Last, there is substantial evidence to support Judge Yeager's finding that the Board was
correct in concluding that Plaintiffs use of the grandfather provision was an improper attempt to
circumvent the intent to provide standards for the protection of the health, safety, and welfare of
the general public. In its decision, the Board found that the contract was not the type of design
contract that is excluded or "grandfathered in" from the 2009 UCC requirements. There was no
testimony or documentary evidence of record that Sweeney Shank performed any design work
that would need to be altered because of the 2009 requirements. The Board concluded that
Plaintiffs were required to show either detrimental reliance or inequity in accordance with the
intent of the UCC's exclusionary provision.
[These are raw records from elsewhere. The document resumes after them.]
(* ===== verification/StepEnv.v ===== *)
(** * The environment of a scripted run (internal/scenariotest: step.go, exec.go, gate/gate.go)

    What the steps of a scenario share: the run-state, the report, the captures and the
    remembered MACs; the configs of agents that were changed and owe a restore; the
    transports; and the waits.  A deadline is the number of polls that fit before it;
    a pause fails when the run is interrupted. *)
From S2P Require Import Prelude GoStrings GoArgs GoJson Neutron Builder Scenario Cloud Realize Assert.
From Stdlib Require Import SpecFloat.

(** ** Transports *)

(** [VMExec] and its extension [StdinExec], which a transport may lack: an address, a
    command, and how many zero bytes are fed to it. *)
Class VMExec (W : Type) := {
  ExecRun : string → string → Call W string;
  RunWithStdin : option (string → string → Z → Call W string) }.
(** The transport to the agents' hosts, when there is one. *)
Class AgentExec (W : Type) := { AgentRun : option (string → string → Call W string) }.

(** ** State *)

Record Capture := mkCapture {
  Cap_Tuples : gmap Tuple spec_float; Cap_Servers : gmap ServerTuple spec_float; Cap_Epochs : gmap string spec_float;
  Cap_SettledFlows : spec_float; Cap_SettledTuples : spec_float; Cap_Resolved : spec_float;
  Cap_Evictions : spec_float; Cap_Ghosts : spec_float; Cap_Healed : spec_float }.
Definition noCapture : Capture := mkCapture ∅ ∅ ∅ fzero fzero fzero fzero fzero fzero.
Record Env := mkEnv {
  v_rs : RunState; v_report : AssertReport; v_captured : Capture; v_macs : gmap string string; v_dirty : list string }.
Definition withState (f : RunState → RunState) (v : Env) : Env :=
  mkEnv (f (v_rs v)) (v_report v) (v_captured v) (v_macs v) (v_dirty v).
(** [StepEnv.AddRow] *)
Definition AddRow (row : AssertRow) (v : Env) : Env :=
  mkEnv (v_rs v) (addRow row (v_report v)) (v_captured v) (v_macs v) (v_dirty v).
Definition setCaptured (c : Capture) (v : Env) : Env := mkEnv (v_rs v) (v_report v) c (v_macs v) (v_dirty v).
(** [RecordMAC] and [RecordedMAC] *)
Definition RecordMAC (id mac : string) (v : Env) : Env :=
  mkEnv (v_rs v) (v_report v) (v_captured v) (<[id := mac]> (v_macs v)) (v_dirty v).
Definition RecordedMAC (id : string) (v : Env) : string := get (v_macs v) id.
Definition setDirty (f : list string → list string) (v : Env) : Env :=
  mkEnv (v_rs v) (v_report v) (v_captured v) (v_macs v) (f (v_dirty v)).
(** [MarkConfigDirty], [ClearConfigDirty] and [TakeConfigDirty] *)
Definition MarkConfigDirty (node : string) : Env → Env :=
  setDirty (λ l, if decide (node ∈ l) then l else l ++ [node]).
Fixpoint drop_first (x : string) (l : list string) : list string :=
  match l with [] => [] | y :: l => if decide (x = y) then l else y :: drop_first x l end.
Definition ClearConfigDirty (node : string) : Env → Env := setDirty (drop_first node).
Definition TakeConfigDirty (v : Env) : list string * Env := (v_dirty v, setDirty (λ _, []) v).

Definition TenantLabel (tenant : string) (v : Env) : string :=
  match R_Projects (v_rs v) !! tenant with Some ref => PR_ID ref | None => tenant end.

(** Updates of the run-state the steps make. *)
Definition setPorts (ps : list ResourceRef) (rs : RunState) : RunState :=
  setResources (R_Networks rs) (R_Subnets rs) (R_Routers rs) ps (R_Servers rs) (R_FIPs rs) (R_LoadBalancers rs) rs.
Definition setFIPs (fs : list FIPRef) (rs : RunState) : RunState :=
  setResources (R_Networks rs) (R_Subnets rs) (R_Routers rs) (R_Ports rs) (R_Servers rs) fs (R_LoadBalancers rs) rs.
Definition setEvidence (migrations : list MigrationRecord) (bytes : list BytesSample) (servers : list ServerSample)
    (rs : RunState) : RunState :=
  mkRunState (R_RunID rs) (R_Scenario rs) (R_Prefix rs) (R_Projects rs) (R_Networks rs) (R_Subnets rs) (R_Routers rs)
    (R_Ports rs) (R_Servers rs) (R_FIPs rs) (R_LoadBalancers rs) (R_Attach rs) (R_AnomalyBaseline rs) (R_Placement rs)
    migrations bytes servers (R_TornDown rs).
Definition setBaseline (bytes : list BytesSample) (servers : list ServerSample) (rs : RunState) : RunState :=
  setEvidence (R_Migrations rs) bytes servers rs.
Definition addMigration (m : MigrationRecord) (rs : RunState) : RunState :=
  setEvidence (R_Migrations rs ++ [m]) (R_Baseline rs) (R_BaselineServers rs) rs.

(** The (port, agent) pairs the MAC-learn gate still waits for. *)
Inductive lag := LookupFailed (e : string) | Unknown | StaleTenant (tenant : string).
(** Why a config override is refused. *)
Inductive setErr := NotAScalar (dotted value : string) | EmptySegment (dotted : string) | NotASection (dotted : string).
(** What ends a step. *)
Inductive runErr :=
  | Fails (e : string) | During (what : string) (e : runErr) | NotSaved (e : saveErr)
  | TapFailures (n : spec_float) | NotLearned (missing : list (string * string * lag)) | NotReached (value target : spec_float)
  | NodeFails (e : nodeErr) | PlacementFails (e : placeErr) | AssertFails (e : assertErr) | BadSet (e : setErr) | Says (msg : string).

(** ** The monad of the steps *)

Section env.
Context `{GoRange} {W : Type} `{!Cloud W, !MetricsSource W, !StateFile W, !VMExec W, !Clock W}.
Variables (cfg : HarnessConfig) (path : string) (polls : Z → nat).
Definition Act (A : Type) : Type := Prog (W * Env) runErr A.
Local Open Scope go_scope.

Definition ask {A} (c : Call W A) : Act A := λ s,
  match c s.1 with (w, inl e) => ((w, s.2), inl (Fails e)) | (w, inr a) => ((w, s.2), inr a) end.
(** [fmt.Errorf("what: %w", err)] *)
Definition during {A} (what : string) (m : Act A) : Act A := λ s,
  match m s with (s, inl e) => (s, inl (During what e)) | (s, inr a) => (s, inr a) end.
(** A call whose error is kept aside. *)
Definition try_ {A} (c : Call W A) : Act (string + A) := λ s, let '(w, r) := c s.1 in ((w, s.2), inr r).
Definition put (f : Env → Env) : Act () := modify (λ s, (s.1, f s.2)).
Definition see {A} (f : Env → A) : Act A := gets (λ s, f s.2).
Definition saveState : Act () := λ s,
  match Save (v_rs s.2) path s.1 with
  | (w, inl e) => ((w, s.2), inl (NotSaved e))
  | (w, inr _) => ((w, s.2), inr ())
  end.
Definition ofOption {A} (msg : string) (o : option A) : Act A := match o with Some a => ret a | None => fail (Says msg) end.
Definition pause (d : Z) : Act () := ask (Pause d).

(** [StepEnv.Scrape], [TakeCapture], [Project] and [VMMAC] *)
Definition scrape : Act MetricsSnapshot := ask (SampleAcross (Agents (H_Cluster cfg))).
Definition captureOf (snap : MetricsSnapshot) : Capture :=
  mkCapture (SumByTuple (M_Bytes snap)) (SumByServerTuple (M_Servers snap)) (M_CountersResetEpochs snap)
    (M_SettledFlows snap) (M_SettledTuples snap) (M_UnresolvedResolved snap) (M_PressureReliefEvictions snap)
    (M_LingeringGhosts snap) (M_ReattachHealed snap).
Definition TakeCapture : Act () := snap <- scrape ;; put (setCaptured (captureOf snap)).
Definition project (dsl : string) : Act ProjectRef :=
  ref <- see (λ v, R_Projects (v_rs v) !! dsl) ;; ofOption ("run-state has no project " +:+ dsl) ref.
Definition VMMAC (vm : string) : Act string :=
  known <- see (λ v, v_macs v !! vm) ;;
  match known with
  | Some mac => ret mac
  | None =>
      port <- see (λ v, LiveID (R_Ports (v_rs v)) vm) ;;
      if decide (port = "") then fail (Says ("run-state has no port for VM " +:+ vm)) else ask (PortMAC port)
  end.

(** Sample, test, sleep, until there is an answer or the deadline; [late] judges the
    last observation.  The context carries the deadline, so an interrupt is one; in
    [pollFor] the deadline is on the clock, and an interrupt an error. *)
Fixpoint poll {A B} (interval : Z) (n : nat) (body : Act (B + A)) (late : B → Act A) : Act A :=
  r <- body ;;
  match r with
  | inr a => ret a
  | inl b =>
      match n with
      | O => late b
      | S n => p <- try_ (Pause interval) ;; match p with inl _ => late b | inr _ => poll interval n body late end
      end
  end.
Fixpoint pollFor {A B} (interval : Z) (n : nat) (body : Act (B + A)) (late : B → Act A) : Act A :=
  r <- body ;;
  match r with
  | inr a => ret a
  | inl b => match n with O => late b | S n => pause interval ;;; pollFor interval n body late end
  end.
Definition orDefault (timeout standard : Z) : Z := if decide (timeout <= 0) then standard else timeout.

Definition DefaultAttachTimeout : Z := 90 * second.
Definition AttachPollInterval : Z := 2 * second.
Definition DefaultReadyTimeout : Z := 120 * second.
Definition ReadyPollInterval : Z := 5 * second.
(** [AttachRise]: the gauge one above the baseline, and no new failure. *)
Definition attachRound (what : string) (baseline : MetricsSnapshot) (reached : spec_float → bool)
    (record : MetricsSnapshot → AttachRecord) : Act (MetricsSnapshot + ()) :=
  snap <- during what scrape ;;
  if fgt (M_AttachFailures snap) (M_AttachFailures baseline) then
    fail (TapFailures (fsub (M_AttachFailures snap) (M_AttachFailures baseline)))
  else if reached (M_AttachedInterfaces snap) then
    put (withState (setAttach (record snap))) ;;; saveState ;;; ret (inr ())
  else ret (inl snap).
Definition fone : spec_float := f64 1.
Definition AttachRise (baseline : MetricsSnapshot) : Act () :=
  let target := fadd (M_AttachedInterfaces baseline) fone in
  poll AttachPollInterval (polls DefaultAttachTimeout)
    (attachRound "attach gate scrape" baseline (λ x, fge x target) (λ snap, mkAttach target (M_AttachFailures snap)))
    (λ snap, fail (NotReached (M_AttachedInterfaces snap) target)).
(** [SSHReady] *)
Definition sshRound (addr : string) : Act (string + ()) :=
  r <- try_ (ExecRun addr "true") ;; ret (match r with inr _ => inr () | inl e => inl e end).
Definition SSHReady (vm addr : string) (timeout : Z) : Act () :=
  poll ReadyPollInterval (polls timeout) (sshRound addr)
    (λ _, fail (Says ("vm " +:+ vm +:+ " (" +:+ addr +:+ ") not ssh-ready before deadline"))).
End env.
In upholding the Board's decision Judge Yeager cited the Department of Labor and
Industry's interpretation of the exclusionary provision in concluding that the letter was not the
type of design contract excluded from the 2009 UCC. According to the Department of Labor and
Industry "[t]he purpose is to save building owners time and expense and not to require redesign
or resubmission of plans for buildings in the construction process." Pa Regulation Text, 2006. Pa
Regulation Text 45260 (NS). Judge Yeager emphasized that Plaintiffs' interpretation would
5
enable them to perpetually build homes without regard to the changes in the UCC. He also
concluded that such a result would conflict with the purpose of the UCC, which is to provide
standards that ensure the safety and welfare of the general public. Accordingly, Judge Yeager
upheld the decision of the Board.
IV. CONCLUSION
There are no genuine issues of material fact that demonstrate Plaintiffs would have been
successful in their underlying appeal. If it had ruled on the merits, the Commonwealth Court
would have affirmed Judge Yeager's decision because his determination that the letter was not a
"contract for design or construction" within the meaning of the UCC exclusion was supported by
substantial evidence. First, the letter was drafted by the builder, President Frank Zokaites, rather
than an architect, as would be expected. After reviewing the UCC exclusionary provision, Judge
Yeager determined that the letter did not comport with its purpose or intent and, therefore,
affirmed the Board's decision. Defendant's failure to file the 1925(b) statement was not the
proximate cause of Plaintiffs loss on appeal and, therefore, Plaintiffs cannot prove that they
would have recovered in the underlying action.
Since Plaintiffs cannot show by a preponderance of the evidence that they would have
recovered in the underlying case, the Court is not required to analyze whether Attorney Hulton
was negligent in his representation. For the foregoing reasons, the Court's Order dated
September 13, 2019 should be affirmed.